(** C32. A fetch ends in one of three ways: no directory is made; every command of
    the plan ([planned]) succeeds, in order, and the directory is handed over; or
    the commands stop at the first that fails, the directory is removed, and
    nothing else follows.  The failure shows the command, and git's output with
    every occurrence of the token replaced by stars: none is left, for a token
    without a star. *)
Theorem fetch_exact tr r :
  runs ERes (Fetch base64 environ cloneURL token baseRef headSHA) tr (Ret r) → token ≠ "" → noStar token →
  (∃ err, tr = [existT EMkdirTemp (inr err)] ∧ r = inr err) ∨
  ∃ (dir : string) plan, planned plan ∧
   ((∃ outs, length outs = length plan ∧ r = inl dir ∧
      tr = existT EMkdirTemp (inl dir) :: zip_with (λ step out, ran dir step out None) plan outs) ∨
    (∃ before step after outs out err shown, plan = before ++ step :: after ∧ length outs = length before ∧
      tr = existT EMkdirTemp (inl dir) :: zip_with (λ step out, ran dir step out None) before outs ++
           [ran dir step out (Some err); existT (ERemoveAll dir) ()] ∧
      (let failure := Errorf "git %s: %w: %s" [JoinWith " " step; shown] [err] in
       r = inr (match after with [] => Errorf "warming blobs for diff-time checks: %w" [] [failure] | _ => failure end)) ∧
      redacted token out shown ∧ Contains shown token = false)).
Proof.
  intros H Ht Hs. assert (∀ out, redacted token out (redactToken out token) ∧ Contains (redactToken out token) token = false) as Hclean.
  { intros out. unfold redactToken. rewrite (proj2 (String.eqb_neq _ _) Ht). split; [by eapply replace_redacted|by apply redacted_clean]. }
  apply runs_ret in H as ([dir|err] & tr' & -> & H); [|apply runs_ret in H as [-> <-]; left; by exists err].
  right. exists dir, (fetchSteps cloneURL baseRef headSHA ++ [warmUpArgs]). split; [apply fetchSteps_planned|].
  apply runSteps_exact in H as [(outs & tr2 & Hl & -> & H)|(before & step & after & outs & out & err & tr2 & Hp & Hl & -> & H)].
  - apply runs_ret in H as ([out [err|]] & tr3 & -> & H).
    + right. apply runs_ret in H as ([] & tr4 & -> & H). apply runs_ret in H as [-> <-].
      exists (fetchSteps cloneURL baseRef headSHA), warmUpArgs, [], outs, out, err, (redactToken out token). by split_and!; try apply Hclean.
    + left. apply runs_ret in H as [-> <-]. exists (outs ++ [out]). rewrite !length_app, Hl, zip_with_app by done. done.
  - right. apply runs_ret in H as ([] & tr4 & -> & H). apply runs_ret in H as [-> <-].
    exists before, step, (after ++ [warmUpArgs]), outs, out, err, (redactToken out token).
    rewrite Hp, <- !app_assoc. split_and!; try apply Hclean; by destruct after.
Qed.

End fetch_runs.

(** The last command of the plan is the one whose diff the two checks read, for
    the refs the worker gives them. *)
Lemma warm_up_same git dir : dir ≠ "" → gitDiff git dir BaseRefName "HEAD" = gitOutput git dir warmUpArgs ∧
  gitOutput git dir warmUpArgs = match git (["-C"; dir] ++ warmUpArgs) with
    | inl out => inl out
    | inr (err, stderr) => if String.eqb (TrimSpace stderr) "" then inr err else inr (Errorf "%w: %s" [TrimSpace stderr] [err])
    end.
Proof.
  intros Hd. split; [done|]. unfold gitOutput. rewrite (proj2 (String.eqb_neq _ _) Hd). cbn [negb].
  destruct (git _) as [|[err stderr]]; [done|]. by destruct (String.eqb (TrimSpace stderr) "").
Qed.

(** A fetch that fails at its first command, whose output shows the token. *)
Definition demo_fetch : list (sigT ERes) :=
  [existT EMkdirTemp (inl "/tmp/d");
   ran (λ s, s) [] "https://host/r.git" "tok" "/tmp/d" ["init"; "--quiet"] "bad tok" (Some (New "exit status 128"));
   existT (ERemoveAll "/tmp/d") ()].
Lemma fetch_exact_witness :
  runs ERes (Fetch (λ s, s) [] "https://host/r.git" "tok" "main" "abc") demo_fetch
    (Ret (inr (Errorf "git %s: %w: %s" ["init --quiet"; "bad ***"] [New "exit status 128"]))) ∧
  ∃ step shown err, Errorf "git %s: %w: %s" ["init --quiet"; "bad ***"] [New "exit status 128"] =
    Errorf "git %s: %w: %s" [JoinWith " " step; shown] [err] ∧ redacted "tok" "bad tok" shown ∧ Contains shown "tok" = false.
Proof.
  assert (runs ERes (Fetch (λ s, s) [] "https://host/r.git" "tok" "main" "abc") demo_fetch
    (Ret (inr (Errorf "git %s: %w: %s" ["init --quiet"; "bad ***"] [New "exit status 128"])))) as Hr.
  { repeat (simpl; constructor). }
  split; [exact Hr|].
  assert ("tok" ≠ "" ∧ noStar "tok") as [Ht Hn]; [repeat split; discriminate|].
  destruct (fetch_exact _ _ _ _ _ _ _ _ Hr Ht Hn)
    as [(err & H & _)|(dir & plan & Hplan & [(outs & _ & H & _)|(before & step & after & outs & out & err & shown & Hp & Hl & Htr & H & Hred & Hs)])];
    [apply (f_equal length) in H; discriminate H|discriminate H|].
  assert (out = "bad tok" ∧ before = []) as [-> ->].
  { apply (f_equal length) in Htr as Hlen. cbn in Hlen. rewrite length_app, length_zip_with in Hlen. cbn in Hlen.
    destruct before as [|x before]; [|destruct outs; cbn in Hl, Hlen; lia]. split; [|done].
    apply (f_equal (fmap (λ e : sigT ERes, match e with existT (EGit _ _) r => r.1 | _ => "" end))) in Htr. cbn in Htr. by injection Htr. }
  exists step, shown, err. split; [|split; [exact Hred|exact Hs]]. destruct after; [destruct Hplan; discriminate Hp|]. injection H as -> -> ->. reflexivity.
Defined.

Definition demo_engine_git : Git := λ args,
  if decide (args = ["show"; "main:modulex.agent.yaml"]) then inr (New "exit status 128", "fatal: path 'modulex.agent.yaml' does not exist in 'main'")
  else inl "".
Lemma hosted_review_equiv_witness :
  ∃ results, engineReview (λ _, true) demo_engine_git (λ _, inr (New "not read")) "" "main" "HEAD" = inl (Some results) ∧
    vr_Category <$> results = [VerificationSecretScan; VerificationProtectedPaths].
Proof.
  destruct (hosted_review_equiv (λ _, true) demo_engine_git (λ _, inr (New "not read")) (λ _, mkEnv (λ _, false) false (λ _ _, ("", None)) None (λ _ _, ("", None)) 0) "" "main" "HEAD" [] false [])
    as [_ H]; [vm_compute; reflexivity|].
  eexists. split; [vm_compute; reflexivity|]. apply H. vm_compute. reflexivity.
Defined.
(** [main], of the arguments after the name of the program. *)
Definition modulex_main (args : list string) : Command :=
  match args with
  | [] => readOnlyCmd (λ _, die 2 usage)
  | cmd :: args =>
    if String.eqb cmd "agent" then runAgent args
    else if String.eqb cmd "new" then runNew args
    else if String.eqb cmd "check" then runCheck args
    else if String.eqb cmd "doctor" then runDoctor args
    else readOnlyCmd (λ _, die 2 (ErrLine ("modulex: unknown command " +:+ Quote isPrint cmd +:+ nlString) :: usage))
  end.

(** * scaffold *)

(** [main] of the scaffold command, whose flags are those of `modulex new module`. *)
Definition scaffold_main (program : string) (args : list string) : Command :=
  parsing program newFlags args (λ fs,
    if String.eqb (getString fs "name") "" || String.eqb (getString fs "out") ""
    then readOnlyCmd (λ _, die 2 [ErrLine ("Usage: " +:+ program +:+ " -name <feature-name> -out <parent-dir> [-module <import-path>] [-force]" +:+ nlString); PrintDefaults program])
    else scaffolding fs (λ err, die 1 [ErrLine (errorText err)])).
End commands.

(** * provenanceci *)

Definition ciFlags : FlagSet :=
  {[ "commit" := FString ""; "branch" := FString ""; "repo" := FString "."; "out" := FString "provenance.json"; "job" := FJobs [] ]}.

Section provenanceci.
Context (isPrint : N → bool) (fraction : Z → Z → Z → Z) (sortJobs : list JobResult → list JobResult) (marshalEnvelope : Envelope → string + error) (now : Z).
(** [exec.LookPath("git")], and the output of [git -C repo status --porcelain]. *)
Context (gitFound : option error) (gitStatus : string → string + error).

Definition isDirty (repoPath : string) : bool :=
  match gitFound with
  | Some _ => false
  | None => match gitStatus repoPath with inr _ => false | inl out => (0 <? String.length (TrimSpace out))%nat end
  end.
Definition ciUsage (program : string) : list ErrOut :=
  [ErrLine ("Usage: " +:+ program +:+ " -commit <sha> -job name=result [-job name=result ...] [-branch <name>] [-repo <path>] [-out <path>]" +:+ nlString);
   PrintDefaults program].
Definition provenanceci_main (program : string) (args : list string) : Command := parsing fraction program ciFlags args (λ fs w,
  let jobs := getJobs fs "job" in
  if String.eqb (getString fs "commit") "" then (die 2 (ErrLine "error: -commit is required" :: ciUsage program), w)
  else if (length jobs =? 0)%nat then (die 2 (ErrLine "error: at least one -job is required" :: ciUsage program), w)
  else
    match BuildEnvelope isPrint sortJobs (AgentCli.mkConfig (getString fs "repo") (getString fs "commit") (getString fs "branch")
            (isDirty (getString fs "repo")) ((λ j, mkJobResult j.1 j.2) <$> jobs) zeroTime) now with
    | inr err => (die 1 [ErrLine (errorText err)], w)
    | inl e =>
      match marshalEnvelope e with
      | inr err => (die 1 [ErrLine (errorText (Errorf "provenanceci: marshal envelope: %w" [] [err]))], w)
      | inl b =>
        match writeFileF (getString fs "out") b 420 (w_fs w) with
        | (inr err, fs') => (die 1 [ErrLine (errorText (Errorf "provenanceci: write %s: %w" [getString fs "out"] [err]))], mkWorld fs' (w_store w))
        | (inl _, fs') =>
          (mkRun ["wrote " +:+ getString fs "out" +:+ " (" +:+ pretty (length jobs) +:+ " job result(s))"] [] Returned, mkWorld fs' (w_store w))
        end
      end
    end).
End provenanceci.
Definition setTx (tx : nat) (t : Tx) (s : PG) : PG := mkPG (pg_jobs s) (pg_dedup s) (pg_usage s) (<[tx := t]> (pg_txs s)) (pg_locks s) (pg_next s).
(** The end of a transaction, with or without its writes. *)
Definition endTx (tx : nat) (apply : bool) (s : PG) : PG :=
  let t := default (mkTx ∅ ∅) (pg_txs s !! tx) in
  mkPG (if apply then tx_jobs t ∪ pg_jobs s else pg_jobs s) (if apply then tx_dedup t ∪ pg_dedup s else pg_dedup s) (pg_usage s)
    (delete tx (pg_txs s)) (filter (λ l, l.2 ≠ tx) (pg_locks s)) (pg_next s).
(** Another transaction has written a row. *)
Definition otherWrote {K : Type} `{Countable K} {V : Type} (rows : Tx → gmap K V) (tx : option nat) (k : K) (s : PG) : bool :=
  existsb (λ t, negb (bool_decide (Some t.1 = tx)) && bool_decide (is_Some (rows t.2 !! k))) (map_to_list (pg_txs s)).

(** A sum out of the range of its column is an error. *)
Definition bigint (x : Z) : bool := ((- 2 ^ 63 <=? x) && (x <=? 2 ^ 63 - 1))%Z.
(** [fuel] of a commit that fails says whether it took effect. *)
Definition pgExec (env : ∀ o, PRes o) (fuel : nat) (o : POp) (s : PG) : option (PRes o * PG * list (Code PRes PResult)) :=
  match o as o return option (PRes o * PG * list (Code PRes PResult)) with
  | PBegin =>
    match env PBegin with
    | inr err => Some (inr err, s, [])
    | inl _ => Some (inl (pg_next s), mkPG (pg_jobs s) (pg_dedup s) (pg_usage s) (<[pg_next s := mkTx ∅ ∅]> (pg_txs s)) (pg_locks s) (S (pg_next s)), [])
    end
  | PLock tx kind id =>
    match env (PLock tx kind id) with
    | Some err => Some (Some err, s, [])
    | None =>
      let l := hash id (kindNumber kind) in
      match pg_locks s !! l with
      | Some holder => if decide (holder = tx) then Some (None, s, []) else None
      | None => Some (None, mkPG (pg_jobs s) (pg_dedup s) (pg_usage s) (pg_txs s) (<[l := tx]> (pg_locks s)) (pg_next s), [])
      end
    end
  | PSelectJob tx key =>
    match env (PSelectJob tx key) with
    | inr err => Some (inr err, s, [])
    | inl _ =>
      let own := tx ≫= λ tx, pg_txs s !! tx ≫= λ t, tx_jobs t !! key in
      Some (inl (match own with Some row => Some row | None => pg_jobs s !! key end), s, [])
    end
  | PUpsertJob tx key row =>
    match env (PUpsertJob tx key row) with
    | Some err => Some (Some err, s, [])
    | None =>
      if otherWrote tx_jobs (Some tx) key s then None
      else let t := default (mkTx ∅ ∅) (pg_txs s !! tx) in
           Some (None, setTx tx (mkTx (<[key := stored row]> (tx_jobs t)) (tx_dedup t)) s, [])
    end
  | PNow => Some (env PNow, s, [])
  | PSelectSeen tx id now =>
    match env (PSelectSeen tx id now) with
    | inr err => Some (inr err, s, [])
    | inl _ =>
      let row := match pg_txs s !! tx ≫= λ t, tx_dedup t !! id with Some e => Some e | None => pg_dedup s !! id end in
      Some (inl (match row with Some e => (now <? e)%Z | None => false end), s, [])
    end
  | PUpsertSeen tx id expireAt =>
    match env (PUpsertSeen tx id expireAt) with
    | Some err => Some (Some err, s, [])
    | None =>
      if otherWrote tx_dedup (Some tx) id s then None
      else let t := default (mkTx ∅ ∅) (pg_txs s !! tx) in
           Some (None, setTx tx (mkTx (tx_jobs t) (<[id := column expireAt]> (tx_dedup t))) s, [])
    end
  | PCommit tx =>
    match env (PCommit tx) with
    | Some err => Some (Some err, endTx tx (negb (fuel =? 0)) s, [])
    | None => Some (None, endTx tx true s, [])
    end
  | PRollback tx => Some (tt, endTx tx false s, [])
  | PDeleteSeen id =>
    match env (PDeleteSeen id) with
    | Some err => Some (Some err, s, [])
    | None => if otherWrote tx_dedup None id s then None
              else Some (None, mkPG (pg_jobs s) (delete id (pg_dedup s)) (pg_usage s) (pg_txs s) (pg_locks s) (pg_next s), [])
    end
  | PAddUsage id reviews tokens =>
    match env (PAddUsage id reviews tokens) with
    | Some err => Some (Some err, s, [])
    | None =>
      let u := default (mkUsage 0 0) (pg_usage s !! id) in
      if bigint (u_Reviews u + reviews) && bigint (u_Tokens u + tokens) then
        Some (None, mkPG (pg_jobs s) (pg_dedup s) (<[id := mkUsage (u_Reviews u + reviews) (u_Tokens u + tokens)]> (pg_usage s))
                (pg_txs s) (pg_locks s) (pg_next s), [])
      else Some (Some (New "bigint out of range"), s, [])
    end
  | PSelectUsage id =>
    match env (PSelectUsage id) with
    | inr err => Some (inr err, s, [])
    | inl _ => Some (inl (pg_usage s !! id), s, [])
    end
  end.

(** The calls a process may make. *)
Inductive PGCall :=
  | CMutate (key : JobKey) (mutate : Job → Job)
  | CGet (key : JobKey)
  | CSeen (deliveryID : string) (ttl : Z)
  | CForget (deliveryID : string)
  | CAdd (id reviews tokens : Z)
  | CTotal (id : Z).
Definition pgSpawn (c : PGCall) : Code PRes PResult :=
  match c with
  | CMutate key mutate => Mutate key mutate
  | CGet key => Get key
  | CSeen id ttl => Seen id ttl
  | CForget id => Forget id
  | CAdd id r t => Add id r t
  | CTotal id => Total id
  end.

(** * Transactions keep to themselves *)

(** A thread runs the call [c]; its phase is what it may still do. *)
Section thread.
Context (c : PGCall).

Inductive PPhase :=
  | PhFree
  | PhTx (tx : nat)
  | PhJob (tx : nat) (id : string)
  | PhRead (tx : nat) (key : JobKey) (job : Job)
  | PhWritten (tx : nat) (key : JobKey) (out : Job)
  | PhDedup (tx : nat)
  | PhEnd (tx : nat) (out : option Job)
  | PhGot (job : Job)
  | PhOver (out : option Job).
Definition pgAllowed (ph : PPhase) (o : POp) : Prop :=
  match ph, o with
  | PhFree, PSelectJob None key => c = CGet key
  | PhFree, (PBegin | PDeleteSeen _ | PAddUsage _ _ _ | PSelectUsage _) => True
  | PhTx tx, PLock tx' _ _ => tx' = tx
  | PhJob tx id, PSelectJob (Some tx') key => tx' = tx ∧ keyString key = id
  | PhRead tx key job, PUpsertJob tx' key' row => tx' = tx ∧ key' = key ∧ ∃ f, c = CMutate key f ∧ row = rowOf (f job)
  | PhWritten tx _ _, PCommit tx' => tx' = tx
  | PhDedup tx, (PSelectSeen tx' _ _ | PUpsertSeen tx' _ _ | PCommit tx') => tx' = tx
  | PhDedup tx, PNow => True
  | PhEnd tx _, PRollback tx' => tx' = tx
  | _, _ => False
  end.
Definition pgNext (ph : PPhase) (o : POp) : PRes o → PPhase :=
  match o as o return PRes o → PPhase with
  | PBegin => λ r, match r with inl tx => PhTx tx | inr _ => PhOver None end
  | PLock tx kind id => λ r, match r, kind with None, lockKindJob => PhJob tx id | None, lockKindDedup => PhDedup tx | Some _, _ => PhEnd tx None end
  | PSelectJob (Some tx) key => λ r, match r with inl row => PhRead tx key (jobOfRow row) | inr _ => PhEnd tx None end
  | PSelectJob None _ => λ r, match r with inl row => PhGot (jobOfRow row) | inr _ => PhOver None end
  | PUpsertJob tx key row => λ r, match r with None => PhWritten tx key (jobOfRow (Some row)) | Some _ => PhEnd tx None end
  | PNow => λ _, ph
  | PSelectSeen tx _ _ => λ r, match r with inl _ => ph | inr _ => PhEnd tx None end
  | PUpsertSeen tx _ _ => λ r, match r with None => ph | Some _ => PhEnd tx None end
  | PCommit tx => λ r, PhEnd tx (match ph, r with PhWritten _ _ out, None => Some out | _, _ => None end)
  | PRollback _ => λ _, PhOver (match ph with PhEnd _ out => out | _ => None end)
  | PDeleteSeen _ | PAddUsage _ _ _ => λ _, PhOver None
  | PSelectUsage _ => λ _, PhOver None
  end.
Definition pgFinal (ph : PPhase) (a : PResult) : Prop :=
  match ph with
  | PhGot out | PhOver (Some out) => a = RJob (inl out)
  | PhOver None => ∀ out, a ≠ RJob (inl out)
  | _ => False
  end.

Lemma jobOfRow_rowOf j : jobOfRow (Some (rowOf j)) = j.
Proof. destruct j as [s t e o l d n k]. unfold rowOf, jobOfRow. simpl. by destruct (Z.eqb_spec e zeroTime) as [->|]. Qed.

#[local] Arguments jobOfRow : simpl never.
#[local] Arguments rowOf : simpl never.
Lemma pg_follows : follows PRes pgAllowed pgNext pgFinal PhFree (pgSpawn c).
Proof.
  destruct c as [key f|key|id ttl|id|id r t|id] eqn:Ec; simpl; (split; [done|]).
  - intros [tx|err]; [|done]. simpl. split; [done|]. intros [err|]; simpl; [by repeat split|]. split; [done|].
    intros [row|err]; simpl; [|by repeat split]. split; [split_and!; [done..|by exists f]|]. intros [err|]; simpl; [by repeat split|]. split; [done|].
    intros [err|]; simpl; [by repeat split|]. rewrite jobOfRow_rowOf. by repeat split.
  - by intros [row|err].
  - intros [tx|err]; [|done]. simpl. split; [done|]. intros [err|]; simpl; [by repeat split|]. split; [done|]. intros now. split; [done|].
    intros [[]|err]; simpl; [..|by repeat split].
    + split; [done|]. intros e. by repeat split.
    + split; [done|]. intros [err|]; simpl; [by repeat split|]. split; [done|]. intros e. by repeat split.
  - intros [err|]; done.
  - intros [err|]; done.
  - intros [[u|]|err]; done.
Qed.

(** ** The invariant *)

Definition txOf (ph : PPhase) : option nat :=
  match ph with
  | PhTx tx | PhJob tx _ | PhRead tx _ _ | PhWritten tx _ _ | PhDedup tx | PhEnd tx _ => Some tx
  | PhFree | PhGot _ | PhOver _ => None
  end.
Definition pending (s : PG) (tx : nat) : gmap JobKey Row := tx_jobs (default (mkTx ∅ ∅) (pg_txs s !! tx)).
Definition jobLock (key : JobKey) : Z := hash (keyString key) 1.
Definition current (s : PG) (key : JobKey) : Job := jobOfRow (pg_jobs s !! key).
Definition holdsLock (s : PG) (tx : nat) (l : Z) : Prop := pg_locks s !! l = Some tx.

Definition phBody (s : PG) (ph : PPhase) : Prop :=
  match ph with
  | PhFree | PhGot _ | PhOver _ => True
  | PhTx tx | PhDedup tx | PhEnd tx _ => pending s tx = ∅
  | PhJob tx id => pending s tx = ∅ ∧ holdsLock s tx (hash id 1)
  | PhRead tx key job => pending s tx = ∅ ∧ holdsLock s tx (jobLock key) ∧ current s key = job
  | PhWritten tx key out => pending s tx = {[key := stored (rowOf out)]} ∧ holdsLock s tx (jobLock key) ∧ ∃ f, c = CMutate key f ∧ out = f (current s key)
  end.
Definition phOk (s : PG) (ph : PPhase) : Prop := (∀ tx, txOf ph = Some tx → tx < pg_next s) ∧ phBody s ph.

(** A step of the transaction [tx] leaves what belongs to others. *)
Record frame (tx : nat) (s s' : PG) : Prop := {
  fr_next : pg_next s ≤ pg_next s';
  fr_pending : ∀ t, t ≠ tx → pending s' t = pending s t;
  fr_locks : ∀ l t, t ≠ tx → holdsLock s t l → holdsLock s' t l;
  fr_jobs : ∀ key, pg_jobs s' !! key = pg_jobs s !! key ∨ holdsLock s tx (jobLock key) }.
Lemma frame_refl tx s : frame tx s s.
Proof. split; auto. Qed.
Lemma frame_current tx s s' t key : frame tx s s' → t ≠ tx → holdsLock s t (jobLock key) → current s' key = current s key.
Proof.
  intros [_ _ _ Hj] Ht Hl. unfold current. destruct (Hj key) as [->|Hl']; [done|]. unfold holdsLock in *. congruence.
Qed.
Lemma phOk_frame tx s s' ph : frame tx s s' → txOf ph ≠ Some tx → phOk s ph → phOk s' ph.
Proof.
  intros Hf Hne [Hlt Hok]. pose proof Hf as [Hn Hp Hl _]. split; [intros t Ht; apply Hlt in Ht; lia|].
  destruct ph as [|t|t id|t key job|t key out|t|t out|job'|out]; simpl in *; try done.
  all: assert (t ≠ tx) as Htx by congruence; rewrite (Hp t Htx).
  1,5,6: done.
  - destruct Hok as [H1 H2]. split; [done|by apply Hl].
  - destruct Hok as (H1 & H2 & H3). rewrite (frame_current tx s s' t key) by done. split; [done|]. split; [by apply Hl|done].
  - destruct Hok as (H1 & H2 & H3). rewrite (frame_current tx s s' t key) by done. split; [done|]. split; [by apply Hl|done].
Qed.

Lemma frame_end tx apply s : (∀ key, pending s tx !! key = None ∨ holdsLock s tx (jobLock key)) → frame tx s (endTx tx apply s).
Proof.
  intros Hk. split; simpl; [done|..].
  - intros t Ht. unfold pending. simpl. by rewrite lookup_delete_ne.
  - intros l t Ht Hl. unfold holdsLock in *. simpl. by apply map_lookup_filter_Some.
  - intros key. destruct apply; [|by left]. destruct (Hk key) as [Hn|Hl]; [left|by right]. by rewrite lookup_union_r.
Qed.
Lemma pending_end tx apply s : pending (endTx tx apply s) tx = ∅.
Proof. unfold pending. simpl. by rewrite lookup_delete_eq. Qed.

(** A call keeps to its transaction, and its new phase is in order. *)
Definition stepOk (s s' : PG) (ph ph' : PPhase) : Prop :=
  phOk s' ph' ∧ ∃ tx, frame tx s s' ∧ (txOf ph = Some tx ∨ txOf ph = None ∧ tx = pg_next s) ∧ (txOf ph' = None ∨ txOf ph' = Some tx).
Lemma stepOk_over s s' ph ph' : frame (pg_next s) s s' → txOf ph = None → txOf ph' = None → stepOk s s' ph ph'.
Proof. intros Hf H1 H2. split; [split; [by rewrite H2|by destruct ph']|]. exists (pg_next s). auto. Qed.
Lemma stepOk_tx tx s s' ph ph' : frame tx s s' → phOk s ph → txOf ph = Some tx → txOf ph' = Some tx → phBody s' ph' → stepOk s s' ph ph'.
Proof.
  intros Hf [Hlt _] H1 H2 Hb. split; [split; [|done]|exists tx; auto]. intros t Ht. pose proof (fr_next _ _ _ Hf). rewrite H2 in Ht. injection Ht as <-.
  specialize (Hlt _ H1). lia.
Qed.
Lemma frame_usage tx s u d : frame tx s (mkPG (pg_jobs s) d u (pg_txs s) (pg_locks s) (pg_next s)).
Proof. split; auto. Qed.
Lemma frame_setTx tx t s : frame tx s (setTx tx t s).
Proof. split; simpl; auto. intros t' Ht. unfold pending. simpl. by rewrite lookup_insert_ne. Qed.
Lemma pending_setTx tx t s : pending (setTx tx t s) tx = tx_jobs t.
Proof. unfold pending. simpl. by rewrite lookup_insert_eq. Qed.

=== TASK TO COMPLETE ===
With "warmUpArgs" as the word to match, copy each line of the records that has it.

=== FINISHED EXERCISE ===
  right. exists dir, (fetchSteps cloneURL baseRef headSHA ++ [warmUpArgs]). split; [apply fetchSteps_planned|].
      exists (fetchSteps cloneURL baseRef headSHA), warmUpArgs, [], outs, out, err, (redactToken out token). by split_and!; try apply Hclean.
    exists before, step, (after ++ [warmUpArgs]), outs, out, err, (redactToken out token).
Lemma warm_up_same git dir : dir ≠ "" → gitDiff git dir BaseRefName "HEAD" = gitOutput git dir warmUpArgs ∧
  gitOutput git dir warmUpArgs = match git (["-C"; dir] ++ warmUpArgs) with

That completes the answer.